(Saved entries)

──────

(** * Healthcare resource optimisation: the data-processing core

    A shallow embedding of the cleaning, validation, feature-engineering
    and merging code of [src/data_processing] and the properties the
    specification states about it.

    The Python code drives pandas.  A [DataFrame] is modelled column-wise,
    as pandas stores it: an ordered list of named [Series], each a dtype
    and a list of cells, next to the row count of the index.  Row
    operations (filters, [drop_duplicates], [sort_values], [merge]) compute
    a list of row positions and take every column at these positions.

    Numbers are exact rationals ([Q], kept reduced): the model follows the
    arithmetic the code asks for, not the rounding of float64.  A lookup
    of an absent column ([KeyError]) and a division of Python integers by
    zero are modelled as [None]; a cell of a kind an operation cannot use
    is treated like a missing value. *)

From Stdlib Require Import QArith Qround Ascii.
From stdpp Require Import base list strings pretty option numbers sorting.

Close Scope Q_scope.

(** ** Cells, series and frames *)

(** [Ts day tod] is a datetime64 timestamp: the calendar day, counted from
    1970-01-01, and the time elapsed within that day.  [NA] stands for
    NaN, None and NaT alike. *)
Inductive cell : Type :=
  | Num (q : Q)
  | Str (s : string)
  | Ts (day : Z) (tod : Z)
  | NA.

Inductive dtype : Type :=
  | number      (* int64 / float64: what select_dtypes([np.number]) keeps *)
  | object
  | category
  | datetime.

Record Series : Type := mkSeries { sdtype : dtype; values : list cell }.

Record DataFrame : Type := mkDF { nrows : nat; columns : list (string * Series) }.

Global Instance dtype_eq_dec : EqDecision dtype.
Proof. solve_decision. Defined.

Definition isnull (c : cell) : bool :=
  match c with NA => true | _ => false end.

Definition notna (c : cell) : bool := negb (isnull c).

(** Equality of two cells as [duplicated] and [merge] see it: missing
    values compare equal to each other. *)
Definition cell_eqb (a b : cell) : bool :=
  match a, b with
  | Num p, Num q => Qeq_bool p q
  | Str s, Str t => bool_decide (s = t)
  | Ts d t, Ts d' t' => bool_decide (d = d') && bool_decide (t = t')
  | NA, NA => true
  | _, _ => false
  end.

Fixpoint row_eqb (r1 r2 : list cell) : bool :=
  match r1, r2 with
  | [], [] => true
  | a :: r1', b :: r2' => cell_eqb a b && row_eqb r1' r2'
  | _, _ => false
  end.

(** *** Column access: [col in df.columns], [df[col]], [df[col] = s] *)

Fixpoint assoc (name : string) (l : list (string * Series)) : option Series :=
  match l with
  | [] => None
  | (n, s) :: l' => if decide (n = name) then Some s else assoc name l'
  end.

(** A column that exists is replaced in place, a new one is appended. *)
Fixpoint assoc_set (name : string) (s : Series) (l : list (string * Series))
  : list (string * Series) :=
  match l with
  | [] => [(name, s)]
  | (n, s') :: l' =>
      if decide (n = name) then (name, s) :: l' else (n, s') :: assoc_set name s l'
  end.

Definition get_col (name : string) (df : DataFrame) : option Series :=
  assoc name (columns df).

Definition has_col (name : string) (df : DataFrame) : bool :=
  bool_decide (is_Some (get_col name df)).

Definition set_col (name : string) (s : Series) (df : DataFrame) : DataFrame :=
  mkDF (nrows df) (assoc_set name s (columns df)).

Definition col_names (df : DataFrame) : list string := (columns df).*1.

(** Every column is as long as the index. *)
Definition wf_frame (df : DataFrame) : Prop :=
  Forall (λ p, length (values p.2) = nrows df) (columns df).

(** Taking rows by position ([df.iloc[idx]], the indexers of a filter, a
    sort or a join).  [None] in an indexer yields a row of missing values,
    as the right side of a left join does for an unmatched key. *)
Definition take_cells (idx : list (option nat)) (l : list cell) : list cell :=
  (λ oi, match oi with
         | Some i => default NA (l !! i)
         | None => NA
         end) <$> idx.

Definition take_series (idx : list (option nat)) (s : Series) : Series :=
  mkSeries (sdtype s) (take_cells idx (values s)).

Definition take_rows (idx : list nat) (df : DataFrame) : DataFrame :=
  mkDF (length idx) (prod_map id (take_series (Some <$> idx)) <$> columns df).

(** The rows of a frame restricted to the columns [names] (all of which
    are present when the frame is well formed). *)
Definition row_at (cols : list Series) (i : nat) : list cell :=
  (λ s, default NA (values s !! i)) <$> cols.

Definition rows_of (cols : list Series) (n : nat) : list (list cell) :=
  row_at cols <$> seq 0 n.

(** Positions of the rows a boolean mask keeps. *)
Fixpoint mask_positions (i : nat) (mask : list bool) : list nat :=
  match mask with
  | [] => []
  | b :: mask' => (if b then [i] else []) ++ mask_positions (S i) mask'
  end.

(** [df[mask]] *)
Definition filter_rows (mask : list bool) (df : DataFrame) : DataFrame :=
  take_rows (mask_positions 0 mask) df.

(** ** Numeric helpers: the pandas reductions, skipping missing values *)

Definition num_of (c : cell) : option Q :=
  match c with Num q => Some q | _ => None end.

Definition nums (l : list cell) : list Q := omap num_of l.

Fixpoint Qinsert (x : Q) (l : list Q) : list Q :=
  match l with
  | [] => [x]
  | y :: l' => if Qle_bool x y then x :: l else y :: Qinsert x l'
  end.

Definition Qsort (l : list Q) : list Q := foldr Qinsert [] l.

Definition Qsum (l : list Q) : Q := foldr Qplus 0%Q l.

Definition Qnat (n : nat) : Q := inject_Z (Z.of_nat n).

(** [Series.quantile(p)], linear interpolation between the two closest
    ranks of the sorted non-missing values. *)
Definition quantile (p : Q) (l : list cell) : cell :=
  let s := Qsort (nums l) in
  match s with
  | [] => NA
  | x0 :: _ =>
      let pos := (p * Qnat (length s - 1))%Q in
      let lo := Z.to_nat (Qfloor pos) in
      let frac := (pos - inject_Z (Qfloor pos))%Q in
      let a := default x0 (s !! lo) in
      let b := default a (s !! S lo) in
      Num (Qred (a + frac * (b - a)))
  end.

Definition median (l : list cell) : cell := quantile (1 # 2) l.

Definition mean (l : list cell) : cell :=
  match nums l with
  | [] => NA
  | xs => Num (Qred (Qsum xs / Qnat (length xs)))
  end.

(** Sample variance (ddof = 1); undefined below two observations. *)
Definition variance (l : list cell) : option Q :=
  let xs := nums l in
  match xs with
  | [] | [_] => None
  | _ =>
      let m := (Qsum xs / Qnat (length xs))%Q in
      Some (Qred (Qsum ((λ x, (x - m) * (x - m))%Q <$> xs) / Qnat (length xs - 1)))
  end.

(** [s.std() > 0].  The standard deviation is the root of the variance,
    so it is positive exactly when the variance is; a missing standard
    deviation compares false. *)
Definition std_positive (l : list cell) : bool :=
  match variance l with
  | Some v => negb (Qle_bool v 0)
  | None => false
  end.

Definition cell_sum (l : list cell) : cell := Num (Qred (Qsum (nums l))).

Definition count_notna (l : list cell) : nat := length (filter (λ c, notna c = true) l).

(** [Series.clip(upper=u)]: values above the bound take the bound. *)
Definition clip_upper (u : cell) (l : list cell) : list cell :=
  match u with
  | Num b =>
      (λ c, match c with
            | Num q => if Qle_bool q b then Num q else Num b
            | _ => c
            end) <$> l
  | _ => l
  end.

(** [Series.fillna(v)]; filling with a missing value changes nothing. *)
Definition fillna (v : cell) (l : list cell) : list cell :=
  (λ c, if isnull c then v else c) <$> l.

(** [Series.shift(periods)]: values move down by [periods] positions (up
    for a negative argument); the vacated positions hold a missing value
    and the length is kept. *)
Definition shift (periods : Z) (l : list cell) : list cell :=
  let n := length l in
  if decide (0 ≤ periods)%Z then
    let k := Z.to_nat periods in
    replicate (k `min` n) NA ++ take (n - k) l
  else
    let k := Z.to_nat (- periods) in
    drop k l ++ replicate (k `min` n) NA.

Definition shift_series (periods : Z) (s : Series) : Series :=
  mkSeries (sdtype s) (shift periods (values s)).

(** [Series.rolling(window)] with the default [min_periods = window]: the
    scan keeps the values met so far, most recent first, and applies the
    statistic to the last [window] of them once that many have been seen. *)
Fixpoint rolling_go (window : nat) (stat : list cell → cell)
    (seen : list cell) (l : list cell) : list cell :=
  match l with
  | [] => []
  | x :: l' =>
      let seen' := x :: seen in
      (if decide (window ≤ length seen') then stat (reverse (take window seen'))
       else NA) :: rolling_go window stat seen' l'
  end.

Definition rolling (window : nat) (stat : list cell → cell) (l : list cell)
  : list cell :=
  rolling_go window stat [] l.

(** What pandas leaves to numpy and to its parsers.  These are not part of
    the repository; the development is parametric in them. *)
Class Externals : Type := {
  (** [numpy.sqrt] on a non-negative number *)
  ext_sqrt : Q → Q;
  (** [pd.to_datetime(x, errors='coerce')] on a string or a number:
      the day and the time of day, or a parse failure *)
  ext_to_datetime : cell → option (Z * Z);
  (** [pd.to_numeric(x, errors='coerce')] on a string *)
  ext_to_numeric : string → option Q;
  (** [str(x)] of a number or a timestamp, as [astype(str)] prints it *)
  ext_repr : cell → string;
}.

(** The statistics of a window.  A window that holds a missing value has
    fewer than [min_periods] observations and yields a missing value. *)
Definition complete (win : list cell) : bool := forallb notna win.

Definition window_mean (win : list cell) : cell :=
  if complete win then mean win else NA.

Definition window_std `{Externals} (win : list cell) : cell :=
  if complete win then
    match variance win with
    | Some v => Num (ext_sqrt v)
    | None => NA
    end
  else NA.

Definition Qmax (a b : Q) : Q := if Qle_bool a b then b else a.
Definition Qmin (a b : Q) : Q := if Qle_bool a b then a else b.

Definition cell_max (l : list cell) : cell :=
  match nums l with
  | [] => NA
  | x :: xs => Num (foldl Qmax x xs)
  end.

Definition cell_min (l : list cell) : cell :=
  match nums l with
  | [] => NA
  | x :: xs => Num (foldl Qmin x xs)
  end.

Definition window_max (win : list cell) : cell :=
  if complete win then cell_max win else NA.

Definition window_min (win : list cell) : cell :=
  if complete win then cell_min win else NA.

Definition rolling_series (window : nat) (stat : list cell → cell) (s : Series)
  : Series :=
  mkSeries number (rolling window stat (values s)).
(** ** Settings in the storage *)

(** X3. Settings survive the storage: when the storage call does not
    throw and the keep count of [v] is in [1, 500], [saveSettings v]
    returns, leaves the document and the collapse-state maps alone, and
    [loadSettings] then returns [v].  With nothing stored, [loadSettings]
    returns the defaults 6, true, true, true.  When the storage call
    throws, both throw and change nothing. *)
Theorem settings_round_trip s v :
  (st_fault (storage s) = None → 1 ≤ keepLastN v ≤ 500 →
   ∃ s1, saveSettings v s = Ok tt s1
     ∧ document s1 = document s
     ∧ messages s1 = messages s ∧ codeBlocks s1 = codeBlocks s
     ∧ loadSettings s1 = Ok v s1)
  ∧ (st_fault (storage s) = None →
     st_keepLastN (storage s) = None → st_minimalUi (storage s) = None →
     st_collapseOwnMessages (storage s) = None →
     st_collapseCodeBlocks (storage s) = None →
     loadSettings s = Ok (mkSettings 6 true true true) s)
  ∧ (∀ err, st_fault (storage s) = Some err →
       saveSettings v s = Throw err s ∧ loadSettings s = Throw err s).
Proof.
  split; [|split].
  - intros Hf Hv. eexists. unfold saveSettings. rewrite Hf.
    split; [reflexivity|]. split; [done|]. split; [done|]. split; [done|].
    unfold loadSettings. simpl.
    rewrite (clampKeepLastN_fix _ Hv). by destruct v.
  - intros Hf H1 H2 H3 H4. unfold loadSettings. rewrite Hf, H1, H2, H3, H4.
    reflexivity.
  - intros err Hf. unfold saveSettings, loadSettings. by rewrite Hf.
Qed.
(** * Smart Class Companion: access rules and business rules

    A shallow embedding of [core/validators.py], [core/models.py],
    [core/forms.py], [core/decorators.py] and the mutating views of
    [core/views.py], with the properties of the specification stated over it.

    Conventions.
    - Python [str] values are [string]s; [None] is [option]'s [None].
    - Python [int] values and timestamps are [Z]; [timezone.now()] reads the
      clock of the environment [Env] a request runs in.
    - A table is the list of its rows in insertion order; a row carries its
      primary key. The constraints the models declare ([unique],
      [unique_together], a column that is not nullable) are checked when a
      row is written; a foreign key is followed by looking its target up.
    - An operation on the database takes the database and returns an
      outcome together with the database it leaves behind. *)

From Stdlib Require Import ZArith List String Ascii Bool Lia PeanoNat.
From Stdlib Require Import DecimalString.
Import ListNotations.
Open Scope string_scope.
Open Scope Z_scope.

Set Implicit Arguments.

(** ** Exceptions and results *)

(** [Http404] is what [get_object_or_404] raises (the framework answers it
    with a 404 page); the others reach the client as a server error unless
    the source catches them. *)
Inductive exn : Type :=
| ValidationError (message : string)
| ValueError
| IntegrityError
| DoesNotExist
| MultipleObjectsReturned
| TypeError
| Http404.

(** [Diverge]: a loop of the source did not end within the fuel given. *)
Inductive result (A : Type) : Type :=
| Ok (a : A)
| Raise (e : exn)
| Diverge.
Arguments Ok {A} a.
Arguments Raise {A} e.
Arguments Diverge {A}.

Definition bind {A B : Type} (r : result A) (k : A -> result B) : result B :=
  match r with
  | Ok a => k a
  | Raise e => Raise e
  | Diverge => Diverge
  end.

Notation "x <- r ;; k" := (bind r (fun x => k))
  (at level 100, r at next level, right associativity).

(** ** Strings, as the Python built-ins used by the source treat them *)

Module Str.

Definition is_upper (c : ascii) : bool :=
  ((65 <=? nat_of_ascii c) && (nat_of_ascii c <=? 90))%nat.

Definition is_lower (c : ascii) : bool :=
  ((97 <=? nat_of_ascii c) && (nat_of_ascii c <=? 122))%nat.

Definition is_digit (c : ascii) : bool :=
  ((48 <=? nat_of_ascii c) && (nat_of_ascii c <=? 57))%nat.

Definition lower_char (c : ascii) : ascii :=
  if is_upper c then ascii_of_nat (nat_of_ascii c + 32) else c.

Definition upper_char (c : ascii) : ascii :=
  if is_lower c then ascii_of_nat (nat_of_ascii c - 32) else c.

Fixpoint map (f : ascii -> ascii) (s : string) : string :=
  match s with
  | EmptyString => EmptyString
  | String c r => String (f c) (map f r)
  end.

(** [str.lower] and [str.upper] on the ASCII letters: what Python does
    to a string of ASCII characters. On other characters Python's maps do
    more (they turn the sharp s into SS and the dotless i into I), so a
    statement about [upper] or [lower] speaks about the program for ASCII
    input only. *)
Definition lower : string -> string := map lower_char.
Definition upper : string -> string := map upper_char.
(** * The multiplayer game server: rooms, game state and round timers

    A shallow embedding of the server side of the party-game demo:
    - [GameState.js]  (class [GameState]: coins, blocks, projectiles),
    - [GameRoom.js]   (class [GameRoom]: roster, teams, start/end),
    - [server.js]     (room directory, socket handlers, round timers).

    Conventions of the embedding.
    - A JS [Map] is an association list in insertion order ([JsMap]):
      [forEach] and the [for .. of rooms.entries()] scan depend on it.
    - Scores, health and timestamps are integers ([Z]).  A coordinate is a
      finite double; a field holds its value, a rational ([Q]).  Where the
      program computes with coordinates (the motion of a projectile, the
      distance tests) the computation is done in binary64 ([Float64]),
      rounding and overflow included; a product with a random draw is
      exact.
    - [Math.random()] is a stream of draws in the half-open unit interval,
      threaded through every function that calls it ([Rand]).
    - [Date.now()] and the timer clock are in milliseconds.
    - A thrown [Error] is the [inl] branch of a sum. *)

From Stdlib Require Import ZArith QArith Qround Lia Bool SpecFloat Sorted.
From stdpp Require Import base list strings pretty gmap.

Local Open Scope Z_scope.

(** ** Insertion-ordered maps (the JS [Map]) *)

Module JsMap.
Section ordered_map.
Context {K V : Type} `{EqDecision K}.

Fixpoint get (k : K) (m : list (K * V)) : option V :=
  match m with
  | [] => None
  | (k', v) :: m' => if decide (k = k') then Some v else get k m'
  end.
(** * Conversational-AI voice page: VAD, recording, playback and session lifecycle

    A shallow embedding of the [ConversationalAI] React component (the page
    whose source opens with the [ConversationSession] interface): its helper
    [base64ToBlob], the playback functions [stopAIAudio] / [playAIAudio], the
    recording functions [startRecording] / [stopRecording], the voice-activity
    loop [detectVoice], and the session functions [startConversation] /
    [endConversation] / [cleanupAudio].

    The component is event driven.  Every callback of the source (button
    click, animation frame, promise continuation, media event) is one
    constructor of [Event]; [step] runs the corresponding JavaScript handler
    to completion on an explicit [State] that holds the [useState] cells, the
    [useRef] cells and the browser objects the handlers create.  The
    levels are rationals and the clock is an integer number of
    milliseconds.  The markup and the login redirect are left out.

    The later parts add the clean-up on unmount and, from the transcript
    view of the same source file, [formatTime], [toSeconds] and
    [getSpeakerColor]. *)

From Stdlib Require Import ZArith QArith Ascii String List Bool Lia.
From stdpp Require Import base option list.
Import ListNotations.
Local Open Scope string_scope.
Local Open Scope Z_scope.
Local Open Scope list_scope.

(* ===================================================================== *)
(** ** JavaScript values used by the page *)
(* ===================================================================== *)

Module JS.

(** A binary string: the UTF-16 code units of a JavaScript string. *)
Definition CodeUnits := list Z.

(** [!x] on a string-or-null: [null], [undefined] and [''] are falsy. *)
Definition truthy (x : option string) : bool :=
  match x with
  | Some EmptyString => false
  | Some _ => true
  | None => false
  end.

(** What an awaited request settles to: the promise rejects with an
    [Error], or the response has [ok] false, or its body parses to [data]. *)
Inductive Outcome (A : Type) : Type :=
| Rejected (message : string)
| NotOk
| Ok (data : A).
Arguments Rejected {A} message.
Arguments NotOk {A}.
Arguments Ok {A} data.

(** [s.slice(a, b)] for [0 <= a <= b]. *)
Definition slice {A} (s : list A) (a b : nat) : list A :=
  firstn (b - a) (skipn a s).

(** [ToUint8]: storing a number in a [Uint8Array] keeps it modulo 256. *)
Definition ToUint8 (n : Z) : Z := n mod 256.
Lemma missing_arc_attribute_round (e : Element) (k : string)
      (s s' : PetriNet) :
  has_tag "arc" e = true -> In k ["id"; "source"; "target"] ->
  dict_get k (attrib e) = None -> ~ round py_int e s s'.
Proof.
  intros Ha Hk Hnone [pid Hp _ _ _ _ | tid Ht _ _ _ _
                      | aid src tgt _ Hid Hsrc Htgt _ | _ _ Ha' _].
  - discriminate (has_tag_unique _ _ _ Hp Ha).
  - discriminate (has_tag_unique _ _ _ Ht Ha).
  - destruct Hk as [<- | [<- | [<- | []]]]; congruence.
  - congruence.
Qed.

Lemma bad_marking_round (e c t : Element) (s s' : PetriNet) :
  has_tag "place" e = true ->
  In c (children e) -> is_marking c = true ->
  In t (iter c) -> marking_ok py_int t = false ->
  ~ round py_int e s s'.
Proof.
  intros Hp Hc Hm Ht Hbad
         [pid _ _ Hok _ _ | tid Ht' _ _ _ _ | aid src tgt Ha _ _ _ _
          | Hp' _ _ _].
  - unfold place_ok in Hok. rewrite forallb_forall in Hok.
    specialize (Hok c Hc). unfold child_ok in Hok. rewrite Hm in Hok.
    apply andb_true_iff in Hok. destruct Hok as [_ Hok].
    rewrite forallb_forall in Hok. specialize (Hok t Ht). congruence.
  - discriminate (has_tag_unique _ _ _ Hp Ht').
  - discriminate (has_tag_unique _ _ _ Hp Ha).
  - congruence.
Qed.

──────

> Work request: Among the entries, copy every line containing the word "mask".

> Solution:
(** Positions of the rows a boolean mask keeps. *)
Fixpoint mask_positions (i : nat) (mask : list bool) : list nat :=
  match mask with
  | b :: mask' => (if b then [i] else []) ++ mask_positions (S i) mask'
(** [df[mask]] *)
Definition filter_rows (mask : list bool) (df : DataFrame) : DataFrame :=
  take_rows (mask_positions 0 mask) df.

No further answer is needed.